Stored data
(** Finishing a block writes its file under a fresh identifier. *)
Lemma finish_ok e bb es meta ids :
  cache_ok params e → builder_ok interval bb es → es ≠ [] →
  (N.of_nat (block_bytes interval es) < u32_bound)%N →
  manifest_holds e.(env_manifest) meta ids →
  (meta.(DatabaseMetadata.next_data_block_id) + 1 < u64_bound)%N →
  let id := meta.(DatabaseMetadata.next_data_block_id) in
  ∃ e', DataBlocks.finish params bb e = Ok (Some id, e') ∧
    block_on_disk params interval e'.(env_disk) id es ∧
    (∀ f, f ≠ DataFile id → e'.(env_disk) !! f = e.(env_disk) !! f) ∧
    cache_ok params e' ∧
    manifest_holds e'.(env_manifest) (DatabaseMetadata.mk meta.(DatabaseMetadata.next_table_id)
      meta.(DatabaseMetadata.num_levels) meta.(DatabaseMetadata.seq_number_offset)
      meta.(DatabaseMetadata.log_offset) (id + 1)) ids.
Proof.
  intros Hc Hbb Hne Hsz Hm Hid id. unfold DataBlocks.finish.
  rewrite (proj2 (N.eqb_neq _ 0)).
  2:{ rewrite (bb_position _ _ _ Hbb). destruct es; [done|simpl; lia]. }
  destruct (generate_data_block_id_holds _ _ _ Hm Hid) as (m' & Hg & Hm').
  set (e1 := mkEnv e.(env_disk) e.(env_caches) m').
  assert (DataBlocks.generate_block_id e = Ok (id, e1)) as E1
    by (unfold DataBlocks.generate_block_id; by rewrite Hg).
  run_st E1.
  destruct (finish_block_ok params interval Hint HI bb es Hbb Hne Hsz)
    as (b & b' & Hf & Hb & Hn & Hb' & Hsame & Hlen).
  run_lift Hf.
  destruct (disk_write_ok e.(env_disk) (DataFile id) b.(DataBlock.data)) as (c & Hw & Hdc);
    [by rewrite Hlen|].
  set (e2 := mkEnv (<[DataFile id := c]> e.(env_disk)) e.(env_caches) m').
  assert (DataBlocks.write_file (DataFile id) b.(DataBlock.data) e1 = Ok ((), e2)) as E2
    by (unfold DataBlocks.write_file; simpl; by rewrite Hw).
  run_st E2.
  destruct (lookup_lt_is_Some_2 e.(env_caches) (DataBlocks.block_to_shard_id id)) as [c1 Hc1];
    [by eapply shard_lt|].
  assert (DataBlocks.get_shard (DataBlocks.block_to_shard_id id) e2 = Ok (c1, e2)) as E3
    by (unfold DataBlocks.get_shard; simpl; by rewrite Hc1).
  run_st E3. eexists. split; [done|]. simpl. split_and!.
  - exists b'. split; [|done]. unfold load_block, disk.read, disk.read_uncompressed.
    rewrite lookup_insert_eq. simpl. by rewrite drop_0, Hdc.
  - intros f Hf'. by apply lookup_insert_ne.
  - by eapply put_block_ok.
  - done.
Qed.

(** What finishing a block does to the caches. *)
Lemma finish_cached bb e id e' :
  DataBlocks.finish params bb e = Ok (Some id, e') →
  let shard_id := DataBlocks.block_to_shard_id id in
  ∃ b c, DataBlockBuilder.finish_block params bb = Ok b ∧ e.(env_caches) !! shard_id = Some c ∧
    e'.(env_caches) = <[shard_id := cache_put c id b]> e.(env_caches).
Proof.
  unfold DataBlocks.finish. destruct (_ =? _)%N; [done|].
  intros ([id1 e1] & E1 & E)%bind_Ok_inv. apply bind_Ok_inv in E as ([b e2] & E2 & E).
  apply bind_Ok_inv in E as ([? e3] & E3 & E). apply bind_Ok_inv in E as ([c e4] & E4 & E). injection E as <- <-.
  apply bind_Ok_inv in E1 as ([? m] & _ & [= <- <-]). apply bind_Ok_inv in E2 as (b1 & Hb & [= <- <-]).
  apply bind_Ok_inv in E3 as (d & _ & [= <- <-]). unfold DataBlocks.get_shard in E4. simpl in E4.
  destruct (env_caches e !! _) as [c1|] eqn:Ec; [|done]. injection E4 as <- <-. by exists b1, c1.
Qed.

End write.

---

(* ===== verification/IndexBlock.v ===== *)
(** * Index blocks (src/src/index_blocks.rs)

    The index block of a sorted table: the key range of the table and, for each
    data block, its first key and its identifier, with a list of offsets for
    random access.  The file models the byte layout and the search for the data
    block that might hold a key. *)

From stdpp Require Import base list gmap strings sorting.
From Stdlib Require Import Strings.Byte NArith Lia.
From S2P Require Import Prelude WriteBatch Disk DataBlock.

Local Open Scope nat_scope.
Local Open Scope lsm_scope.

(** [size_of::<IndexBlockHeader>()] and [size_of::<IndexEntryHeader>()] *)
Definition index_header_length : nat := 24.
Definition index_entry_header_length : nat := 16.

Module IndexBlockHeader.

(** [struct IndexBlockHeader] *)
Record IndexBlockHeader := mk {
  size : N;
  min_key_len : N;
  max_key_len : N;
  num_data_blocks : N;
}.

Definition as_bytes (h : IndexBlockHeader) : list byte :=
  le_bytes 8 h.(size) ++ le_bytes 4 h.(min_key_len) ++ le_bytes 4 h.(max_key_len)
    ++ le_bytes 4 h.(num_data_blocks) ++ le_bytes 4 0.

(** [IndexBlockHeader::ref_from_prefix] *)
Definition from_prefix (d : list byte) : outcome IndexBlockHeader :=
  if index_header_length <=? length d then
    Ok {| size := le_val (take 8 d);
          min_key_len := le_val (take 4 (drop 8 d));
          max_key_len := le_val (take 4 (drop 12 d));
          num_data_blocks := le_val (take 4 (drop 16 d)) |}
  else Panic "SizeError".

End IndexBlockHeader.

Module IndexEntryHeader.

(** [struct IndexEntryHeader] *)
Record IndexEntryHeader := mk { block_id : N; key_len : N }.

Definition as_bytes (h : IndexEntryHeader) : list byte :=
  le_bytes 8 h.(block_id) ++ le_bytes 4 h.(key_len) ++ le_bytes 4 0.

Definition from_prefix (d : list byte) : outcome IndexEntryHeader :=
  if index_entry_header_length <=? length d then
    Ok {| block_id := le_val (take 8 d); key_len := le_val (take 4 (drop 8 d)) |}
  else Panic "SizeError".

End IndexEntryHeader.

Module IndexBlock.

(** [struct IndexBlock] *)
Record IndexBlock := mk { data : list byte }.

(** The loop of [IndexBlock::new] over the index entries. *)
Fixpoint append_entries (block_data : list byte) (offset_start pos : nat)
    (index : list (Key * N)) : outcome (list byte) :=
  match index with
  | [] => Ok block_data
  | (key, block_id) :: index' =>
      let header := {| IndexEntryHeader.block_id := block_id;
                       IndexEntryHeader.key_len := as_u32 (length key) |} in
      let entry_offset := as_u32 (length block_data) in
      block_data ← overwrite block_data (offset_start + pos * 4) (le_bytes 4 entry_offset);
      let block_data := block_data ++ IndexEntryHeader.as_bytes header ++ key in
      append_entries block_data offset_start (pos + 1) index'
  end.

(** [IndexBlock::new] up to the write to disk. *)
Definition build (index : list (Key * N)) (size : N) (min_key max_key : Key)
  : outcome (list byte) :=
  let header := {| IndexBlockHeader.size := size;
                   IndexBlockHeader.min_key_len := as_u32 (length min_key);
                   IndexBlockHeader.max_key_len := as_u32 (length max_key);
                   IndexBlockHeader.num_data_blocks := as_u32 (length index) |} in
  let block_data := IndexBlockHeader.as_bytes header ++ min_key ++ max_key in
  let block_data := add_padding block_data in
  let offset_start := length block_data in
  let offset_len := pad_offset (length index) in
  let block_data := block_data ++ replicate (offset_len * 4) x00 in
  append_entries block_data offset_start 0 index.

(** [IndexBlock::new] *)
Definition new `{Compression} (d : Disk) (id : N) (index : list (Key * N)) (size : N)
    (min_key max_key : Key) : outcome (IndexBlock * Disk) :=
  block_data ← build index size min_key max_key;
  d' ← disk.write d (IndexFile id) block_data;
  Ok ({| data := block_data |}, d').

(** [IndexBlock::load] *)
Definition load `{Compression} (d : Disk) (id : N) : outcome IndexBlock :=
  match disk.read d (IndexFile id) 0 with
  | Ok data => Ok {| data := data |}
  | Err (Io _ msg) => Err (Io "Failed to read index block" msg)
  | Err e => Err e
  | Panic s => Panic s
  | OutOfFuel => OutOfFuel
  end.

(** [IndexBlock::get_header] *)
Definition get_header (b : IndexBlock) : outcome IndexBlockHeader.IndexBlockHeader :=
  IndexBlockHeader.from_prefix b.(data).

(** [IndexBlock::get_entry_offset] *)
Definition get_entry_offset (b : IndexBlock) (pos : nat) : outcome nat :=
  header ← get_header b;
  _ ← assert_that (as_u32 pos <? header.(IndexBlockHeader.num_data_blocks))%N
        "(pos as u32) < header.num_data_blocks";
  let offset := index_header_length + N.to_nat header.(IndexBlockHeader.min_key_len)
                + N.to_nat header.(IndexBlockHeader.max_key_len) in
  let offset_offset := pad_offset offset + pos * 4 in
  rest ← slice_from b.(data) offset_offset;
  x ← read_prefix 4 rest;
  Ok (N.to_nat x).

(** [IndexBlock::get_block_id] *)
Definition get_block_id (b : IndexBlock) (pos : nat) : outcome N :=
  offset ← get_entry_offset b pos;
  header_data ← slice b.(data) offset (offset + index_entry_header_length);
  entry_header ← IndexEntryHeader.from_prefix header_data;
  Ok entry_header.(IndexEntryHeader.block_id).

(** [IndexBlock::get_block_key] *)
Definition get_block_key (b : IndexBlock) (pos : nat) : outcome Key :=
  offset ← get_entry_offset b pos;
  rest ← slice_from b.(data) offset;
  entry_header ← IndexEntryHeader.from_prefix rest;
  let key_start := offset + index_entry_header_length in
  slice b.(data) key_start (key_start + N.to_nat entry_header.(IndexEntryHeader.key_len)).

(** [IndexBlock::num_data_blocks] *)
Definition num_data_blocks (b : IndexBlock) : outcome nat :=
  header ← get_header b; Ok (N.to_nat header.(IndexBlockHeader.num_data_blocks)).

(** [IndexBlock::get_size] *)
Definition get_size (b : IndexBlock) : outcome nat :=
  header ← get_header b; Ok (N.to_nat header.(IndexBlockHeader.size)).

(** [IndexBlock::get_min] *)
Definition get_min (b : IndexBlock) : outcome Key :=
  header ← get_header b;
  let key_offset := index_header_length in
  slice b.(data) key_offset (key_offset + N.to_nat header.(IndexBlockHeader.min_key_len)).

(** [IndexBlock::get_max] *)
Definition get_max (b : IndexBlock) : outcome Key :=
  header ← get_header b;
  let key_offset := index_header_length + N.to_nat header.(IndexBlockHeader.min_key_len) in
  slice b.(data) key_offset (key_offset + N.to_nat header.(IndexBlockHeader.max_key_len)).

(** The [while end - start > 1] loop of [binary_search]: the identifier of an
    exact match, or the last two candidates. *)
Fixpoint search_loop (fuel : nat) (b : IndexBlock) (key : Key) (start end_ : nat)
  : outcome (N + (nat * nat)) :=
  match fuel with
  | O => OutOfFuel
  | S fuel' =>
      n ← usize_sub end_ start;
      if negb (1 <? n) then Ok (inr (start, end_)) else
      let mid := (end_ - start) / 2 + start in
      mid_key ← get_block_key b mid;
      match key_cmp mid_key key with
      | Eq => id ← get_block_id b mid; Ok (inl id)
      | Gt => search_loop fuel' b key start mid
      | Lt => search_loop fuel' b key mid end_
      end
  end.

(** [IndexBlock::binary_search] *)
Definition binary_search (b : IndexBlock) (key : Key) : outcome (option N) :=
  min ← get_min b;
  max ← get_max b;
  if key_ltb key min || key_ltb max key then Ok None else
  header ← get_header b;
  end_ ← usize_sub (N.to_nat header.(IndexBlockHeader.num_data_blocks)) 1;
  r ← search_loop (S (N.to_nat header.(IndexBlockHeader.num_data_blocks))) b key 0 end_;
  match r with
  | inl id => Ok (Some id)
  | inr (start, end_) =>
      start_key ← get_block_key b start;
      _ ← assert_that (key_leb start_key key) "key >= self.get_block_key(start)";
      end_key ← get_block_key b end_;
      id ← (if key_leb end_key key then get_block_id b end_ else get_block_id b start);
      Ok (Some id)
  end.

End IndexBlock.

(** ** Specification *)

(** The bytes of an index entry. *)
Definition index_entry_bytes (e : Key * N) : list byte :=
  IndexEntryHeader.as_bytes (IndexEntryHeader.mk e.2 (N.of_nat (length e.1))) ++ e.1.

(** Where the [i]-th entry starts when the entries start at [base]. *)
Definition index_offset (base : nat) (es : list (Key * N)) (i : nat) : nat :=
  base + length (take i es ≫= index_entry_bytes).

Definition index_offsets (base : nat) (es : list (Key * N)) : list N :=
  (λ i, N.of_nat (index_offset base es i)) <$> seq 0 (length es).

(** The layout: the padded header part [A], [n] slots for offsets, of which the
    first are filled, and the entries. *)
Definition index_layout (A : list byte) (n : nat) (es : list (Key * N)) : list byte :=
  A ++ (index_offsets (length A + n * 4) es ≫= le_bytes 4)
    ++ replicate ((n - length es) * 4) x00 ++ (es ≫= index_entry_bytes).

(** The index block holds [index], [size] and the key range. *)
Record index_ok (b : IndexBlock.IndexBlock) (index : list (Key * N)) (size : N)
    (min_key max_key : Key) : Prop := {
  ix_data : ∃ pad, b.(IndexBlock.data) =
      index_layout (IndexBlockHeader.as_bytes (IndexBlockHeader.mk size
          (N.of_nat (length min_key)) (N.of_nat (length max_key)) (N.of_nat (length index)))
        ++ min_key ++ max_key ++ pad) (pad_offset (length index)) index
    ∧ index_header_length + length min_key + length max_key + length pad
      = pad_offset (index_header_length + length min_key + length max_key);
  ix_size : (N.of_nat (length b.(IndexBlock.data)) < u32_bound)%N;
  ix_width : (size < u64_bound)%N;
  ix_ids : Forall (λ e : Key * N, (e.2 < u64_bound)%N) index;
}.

* * *

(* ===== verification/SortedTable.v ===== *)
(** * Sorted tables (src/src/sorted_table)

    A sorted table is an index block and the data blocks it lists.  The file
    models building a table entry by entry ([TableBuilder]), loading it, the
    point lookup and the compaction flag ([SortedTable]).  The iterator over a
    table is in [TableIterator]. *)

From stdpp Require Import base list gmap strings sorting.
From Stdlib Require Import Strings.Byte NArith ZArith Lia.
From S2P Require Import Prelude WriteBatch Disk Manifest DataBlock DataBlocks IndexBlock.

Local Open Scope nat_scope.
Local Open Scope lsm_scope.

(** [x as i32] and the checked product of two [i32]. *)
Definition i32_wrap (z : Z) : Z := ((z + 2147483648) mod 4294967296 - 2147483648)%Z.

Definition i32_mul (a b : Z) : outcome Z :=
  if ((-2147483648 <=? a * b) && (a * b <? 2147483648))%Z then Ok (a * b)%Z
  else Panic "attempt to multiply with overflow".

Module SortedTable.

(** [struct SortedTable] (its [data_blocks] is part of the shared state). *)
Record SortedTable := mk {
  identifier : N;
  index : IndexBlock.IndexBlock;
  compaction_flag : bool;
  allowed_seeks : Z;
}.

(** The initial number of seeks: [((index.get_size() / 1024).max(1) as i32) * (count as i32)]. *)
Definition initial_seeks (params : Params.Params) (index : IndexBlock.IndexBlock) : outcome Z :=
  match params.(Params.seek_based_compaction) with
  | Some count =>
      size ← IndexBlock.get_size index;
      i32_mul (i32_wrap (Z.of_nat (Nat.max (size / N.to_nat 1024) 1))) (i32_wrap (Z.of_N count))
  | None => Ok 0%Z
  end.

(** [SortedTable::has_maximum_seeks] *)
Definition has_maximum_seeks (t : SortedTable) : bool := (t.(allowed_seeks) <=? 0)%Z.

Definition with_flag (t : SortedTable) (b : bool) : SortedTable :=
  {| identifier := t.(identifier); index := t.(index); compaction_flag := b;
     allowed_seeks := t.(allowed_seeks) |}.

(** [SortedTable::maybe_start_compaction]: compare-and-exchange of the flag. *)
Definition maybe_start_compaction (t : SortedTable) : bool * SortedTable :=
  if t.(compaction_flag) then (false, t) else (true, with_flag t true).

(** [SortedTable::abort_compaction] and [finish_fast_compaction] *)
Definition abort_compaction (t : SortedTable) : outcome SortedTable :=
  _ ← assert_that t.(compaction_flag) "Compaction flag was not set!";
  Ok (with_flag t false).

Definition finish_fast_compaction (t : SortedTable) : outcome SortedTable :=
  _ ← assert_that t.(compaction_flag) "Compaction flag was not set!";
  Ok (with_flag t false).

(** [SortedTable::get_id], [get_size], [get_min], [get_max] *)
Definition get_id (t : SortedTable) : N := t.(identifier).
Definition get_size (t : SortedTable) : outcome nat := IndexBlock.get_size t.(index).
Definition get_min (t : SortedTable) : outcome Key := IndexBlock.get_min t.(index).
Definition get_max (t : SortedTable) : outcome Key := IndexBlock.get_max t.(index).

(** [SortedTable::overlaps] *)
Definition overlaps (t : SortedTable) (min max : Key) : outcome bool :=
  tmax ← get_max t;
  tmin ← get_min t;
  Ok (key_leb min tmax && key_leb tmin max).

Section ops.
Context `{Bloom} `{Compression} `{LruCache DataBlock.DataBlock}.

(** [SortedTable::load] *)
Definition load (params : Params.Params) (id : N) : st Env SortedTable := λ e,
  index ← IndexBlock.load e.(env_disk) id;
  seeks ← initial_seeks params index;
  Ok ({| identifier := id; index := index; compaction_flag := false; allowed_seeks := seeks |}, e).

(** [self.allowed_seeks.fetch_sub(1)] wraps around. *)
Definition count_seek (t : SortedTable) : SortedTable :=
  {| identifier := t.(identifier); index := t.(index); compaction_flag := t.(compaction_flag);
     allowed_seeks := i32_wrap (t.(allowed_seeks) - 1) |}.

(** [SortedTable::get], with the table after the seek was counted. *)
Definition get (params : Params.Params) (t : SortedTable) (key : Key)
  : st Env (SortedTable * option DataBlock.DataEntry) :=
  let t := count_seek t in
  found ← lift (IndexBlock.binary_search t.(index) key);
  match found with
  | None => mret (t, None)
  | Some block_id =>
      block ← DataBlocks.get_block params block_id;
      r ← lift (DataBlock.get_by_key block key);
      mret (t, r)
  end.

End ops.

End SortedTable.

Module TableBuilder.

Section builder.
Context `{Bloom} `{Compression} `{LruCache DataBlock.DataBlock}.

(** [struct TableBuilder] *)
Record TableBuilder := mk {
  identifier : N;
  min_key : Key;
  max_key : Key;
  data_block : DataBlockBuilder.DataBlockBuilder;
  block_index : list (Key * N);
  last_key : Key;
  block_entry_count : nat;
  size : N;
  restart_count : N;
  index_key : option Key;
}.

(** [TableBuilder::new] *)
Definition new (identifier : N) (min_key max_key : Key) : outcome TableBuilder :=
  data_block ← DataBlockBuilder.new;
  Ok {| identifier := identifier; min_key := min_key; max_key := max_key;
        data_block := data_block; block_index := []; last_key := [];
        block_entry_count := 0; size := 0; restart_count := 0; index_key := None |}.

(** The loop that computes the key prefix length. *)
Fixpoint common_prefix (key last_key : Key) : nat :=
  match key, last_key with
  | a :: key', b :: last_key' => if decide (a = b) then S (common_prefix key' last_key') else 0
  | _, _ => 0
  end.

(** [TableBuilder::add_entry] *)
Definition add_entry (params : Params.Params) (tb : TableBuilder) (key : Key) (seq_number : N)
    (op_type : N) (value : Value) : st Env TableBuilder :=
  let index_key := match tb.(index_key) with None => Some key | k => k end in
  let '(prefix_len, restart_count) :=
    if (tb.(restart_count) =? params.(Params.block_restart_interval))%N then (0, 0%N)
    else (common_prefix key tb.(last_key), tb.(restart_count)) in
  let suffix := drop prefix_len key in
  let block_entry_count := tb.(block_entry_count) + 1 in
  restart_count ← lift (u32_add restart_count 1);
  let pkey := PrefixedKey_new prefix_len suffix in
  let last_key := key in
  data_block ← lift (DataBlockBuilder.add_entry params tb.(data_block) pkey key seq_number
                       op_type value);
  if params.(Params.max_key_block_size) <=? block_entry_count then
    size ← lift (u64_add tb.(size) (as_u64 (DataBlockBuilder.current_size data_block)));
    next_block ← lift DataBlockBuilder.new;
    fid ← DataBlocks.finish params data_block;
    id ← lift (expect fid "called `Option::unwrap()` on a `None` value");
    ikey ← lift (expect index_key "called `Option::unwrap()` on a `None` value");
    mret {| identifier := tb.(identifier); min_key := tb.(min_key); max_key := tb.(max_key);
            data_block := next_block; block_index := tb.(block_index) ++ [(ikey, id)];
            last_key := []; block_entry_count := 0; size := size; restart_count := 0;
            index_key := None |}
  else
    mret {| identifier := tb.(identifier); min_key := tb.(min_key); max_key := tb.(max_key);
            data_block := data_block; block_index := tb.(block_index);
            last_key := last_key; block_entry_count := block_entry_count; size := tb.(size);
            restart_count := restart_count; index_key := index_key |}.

### AIM OF THE TASK
Output the lines of the records above exactly as they appear, from the line containing "None => Ok 0%Z" through the line containing "compaction_flag := b;".

### TASK SOLUTION
  | None => Ok 0%Z
  end.

(** [SortedTable::has_maximum_seeks] *)
Definition has_maximum_seeks (t : SortedTable) : bool := (t.(allowed_seeks) <=? 0)%Z.

Definition with_flag (t : SortedTable) (b : bool) : SortedTable :=
  {| identifier := t.(identifier); index := t.(index); compaction_flag := b;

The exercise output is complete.